Starting at the line containing "Eip1559 tx => tx_is_create (stx tx)" and ending at the line containing "Eip1559 tx => tx_ty (stx tx)", print every line of the material below exactly, both ends included, and stop there.

- [DATA PROVIDED]
########

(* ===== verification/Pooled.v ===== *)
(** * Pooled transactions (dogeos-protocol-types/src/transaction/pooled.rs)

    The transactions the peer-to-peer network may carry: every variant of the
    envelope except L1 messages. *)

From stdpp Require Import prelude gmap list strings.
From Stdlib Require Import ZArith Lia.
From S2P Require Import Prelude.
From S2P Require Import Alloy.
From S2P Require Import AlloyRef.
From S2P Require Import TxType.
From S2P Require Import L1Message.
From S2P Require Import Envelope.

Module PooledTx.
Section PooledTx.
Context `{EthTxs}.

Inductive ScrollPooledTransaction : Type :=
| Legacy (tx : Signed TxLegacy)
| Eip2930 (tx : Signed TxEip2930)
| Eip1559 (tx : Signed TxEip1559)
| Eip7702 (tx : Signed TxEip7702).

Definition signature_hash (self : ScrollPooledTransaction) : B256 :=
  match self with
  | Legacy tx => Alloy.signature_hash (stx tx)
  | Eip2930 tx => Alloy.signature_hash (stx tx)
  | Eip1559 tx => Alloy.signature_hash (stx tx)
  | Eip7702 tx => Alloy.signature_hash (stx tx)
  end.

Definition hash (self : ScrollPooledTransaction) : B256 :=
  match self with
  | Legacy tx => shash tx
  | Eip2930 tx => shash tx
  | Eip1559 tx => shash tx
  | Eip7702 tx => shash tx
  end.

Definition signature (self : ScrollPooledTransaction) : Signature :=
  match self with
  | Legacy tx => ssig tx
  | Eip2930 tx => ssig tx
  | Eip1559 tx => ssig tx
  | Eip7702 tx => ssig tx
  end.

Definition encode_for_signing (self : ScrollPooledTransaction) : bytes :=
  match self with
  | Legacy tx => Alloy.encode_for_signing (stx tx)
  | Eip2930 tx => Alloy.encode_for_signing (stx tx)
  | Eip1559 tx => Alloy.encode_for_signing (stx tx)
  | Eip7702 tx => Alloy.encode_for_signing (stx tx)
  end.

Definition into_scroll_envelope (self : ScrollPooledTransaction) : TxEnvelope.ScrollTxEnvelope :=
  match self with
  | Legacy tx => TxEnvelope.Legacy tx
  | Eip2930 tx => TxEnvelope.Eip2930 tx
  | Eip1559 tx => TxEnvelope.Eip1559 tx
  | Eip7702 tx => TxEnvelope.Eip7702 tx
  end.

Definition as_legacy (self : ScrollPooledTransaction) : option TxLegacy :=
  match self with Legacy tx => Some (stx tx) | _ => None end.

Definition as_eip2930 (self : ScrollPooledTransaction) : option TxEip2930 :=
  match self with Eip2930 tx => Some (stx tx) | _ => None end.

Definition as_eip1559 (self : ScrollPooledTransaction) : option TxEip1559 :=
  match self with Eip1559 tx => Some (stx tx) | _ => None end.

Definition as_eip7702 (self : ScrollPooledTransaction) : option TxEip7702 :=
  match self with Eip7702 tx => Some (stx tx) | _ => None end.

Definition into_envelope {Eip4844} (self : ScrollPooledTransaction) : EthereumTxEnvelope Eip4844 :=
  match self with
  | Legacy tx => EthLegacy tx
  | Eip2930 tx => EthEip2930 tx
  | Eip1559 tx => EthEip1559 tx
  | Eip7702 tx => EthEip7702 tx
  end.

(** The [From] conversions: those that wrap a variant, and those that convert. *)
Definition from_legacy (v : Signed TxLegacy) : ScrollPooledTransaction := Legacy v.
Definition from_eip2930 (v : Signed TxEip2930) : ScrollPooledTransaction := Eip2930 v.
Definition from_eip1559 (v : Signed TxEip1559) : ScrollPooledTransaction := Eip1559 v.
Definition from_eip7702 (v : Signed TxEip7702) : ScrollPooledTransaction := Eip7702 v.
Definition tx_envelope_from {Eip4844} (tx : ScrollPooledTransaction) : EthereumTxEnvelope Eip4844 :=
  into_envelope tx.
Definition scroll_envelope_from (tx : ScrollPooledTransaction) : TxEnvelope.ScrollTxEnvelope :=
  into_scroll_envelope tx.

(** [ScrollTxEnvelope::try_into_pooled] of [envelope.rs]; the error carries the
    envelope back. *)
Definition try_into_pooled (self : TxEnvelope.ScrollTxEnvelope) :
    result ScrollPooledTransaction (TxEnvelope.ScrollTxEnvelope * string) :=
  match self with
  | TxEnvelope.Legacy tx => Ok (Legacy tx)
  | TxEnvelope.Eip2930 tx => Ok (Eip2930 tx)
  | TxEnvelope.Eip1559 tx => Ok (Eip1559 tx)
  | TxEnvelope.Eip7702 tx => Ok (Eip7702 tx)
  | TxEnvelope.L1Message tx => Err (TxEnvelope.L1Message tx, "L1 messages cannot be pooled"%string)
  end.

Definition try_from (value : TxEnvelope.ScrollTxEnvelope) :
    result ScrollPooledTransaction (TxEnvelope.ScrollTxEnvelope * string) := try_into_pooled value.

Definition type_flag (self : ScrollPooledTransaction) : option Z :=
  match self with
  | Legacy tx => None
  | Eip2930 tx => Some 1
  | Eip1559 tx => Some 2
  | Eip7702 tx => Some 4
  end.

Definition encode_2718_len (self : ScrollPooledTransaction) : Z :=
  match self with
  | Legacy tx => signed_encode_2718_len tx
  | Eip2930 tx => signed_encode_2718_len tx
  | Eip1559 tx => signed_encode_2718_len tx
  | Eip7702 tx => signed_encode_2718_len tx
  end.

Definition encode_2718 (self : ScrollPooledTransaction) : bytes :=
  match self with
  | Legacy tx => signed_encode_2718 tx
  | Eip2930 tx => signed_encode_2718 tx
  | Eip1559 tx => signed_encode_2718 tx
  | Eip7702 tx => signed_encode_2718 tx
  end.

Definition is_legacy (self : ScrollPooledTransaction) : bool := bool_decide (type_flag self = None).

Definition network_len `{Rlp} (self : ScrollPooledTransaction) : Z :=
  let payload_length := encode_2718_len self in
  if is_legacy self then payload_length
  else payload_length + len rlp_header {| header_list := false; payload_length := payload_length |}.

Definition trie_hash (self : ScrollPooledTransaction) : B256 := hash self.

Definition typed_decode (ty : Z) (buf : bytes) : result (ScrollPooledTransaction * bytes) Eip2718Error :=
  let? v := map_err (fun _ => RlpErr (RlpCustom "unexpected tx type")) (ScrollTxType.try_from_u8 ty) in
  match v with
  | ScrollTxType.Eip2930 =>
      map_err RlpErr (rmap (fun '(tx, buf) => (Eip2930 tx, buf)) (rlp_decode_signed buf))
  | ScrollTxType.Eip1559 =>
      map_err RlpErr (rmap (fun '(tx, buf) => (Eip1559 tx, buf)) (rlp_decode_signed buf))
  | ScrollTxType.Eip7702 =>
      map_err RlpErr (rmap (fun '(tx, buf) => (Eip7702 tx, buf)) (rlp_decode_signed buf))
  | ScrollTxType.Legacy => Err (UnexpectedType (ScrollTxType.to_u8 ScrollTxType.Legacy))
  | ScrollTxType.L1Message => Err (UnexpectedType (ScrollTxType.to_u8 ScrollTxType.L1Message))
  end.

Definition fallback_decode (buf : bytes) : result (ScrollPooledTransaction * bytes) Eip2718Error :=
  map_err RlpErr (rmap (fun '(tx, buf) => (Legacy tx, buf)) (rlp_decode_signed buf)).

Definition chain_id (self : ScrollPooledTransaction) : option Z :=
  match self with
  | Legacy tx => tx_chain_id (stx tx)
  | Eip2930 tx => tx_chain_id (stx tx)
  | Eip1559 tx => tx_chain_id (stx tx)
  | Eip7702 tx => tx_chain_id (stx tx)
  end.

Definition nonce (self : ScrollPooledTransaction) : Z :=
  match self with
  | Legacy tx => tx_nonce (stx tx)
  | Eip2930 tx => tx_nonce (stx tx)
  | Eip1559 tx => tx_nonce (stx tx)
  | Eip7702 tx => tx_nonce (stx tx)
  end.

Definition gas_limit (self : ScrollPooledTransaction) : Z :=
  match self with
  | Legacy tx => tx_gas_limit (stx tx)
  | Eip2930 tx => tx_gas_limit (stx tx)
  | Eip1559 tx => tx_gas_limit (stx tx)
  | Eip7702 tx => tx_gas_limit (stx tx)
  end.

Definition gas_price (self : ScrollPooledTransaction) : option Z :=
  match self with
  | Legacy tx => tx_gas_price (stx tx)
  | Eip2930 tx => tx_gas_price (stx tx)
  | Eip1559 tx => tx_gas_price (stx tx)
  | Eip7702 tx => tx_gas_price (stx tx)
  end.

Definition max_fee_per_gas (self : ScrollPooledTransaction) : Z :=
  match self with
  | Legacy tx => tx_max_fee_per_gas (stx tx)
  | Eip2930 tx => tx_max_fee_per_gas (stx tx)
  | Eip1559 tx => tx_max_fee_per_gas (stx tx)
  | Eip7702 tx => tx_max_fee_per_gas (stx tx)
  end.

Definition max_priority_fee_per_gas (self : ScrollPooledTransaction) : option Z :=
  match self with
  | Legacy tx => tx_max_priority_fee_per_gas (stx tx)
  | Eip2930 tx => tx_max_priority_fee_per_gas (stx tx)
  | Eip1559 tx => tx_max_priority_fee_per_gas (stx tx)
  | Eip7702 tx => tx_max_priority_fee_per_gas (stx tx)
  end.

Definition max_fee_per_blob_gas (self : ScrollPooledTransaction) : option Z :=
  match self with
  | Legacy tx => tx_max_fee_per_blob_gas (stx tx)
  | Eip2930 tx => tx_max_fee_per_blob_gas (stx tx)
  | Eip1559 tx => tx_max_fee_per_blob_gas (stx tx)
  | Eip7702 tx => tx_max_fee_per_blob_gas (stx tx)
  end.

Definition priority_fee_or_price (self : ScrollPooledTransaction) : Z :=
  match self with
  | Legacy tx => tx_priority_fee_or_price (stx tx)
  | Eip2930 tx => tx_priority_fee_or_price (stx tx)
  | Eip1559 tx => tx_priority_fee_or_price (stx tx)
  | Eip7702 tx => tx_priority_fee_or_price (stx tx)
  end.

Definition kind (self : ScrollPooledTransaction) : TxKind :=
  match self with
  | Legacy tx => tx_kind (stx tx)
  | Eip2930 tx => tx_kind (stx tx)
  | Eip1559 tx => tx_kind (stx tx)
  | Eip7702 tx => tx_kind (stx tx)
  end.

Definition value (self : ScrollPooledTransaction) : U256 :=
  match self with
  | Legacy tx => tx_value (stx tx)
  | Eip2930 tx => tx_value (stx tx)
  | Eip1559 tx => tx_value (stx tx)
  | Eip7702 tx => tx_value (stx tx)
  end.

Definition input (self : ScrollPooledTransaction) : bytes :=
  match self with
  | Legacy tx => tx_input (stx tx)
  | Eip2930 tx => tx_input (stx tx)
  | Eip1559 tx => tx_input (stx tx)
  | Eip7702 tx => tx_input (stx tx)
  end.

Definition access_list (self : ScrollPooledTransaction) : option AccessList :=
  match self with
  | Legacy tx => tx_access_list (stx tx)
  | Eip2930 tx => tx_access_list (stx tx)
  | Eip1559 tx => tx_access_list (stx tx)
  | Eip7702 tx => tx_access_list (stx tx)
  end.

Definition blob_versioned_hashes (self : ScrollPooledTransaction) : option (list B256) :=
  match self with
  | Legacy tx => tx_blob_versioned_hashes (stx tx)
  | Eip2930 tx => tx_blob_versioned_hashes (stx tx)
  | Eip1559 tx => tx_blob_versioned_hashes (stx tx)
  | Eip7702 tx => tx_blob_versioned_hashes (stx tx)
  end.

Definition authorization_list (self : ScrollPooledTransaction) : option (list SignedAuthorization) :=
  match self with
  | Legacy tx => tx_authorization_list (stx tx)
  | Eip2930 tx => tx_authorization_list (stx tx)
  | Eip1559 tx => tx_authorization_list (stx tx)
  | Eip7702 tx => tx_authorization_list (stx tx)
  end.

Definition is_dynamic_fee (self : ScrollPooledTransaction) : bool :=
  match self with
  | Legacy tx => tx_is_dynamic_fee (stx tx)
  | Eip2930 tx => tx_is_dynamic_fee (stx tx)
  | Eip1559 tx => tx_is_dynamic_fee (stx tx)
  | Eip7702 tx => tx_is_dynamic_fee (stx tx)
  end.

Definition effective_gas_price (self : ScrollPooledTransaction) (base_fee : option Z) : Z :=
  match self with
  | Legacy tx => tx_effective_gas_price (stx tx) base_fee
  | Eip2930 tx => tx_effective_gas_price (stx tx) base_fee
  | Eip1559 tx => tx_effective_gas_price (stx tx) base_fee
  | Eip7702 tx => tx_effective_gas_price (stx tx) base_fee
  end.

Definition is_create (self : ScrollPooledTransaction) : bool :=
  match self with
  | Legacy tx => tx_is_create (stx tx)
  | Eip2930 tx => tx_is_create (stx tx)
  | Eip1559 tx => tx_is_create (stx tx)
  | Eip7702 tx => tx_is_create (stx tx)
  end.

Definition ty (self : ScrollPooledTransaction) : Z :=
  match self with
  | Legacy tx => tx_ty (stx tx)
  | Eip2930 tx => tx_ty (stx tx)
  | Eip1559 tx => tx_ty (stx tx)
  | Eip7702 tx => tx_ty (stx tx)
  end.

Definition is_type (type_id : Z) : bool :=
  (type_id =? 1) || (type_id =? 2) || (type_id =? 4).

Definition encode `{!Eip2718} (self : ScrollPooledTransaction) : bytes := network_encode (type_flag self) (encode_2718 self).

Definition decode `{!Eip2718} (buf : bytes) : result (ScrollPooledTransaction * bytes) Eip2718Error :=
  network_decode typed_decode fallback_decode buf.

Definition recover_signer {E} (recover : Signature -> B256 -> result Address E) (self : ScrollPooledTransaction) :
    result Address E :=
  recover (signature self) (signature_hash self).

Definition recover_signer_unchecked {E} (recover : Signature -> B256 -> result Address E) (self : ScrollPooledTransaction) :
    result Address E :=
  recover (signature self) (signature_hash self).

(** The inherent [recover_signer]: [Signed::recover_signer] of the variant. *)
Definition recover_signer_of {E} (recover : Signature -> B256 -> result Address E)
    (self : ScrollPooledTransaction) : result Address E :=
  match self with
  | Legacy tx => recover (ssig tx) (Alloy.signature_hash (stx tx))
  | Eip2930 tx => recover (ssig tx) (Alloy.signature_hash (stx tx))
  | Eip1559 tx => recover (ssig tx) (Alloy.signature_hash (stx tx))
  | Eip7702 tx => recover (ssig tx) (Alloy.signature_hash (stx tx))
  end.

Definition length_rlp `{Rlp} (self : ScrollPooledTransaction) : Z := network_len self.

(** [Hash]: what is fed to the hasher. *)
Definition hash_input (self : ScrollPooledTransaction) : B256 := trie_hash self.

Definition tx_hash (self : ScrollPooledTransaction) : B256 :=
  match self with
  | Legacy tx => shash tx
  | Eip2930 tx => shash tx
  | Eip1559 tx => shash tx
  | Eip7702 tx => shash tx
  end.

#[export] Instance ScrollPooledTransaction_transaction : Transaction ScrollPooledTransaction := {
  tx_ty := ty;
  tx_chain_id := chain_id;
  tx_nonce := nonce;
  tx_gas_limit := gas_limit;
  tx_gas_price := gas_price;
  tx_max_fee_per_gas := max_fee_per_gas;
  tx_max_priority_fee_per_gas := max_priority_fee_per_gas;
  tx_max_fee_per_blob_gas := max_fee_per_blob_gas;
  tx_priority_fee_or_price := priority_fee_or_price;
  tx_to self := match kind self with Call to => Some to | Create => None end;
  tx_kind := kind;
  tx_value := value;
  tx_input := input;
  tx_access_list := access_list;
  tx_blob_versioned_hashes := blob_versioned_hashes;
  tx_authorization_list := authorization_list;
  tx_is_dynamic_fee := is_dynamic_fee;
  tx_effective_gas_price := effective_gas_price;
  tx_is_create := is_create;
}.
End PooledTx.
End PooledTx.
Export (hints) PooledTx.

########

- [ANSWER TO THIS EXERCISE]
  | Eip1559 tx => tx_is_create (stx tx)
  | Eip7702 tx => tx_is_create (stx tx)
  end.

Definition ty (self : ScrollPooledTransaction) : Z :=
  match self with
  | Legacy tx => tx_ty (stx tx)
  | Eip2930 tx => tx_ty (stx tx)
  | Eip1559 tx => tx_ty (stx tx)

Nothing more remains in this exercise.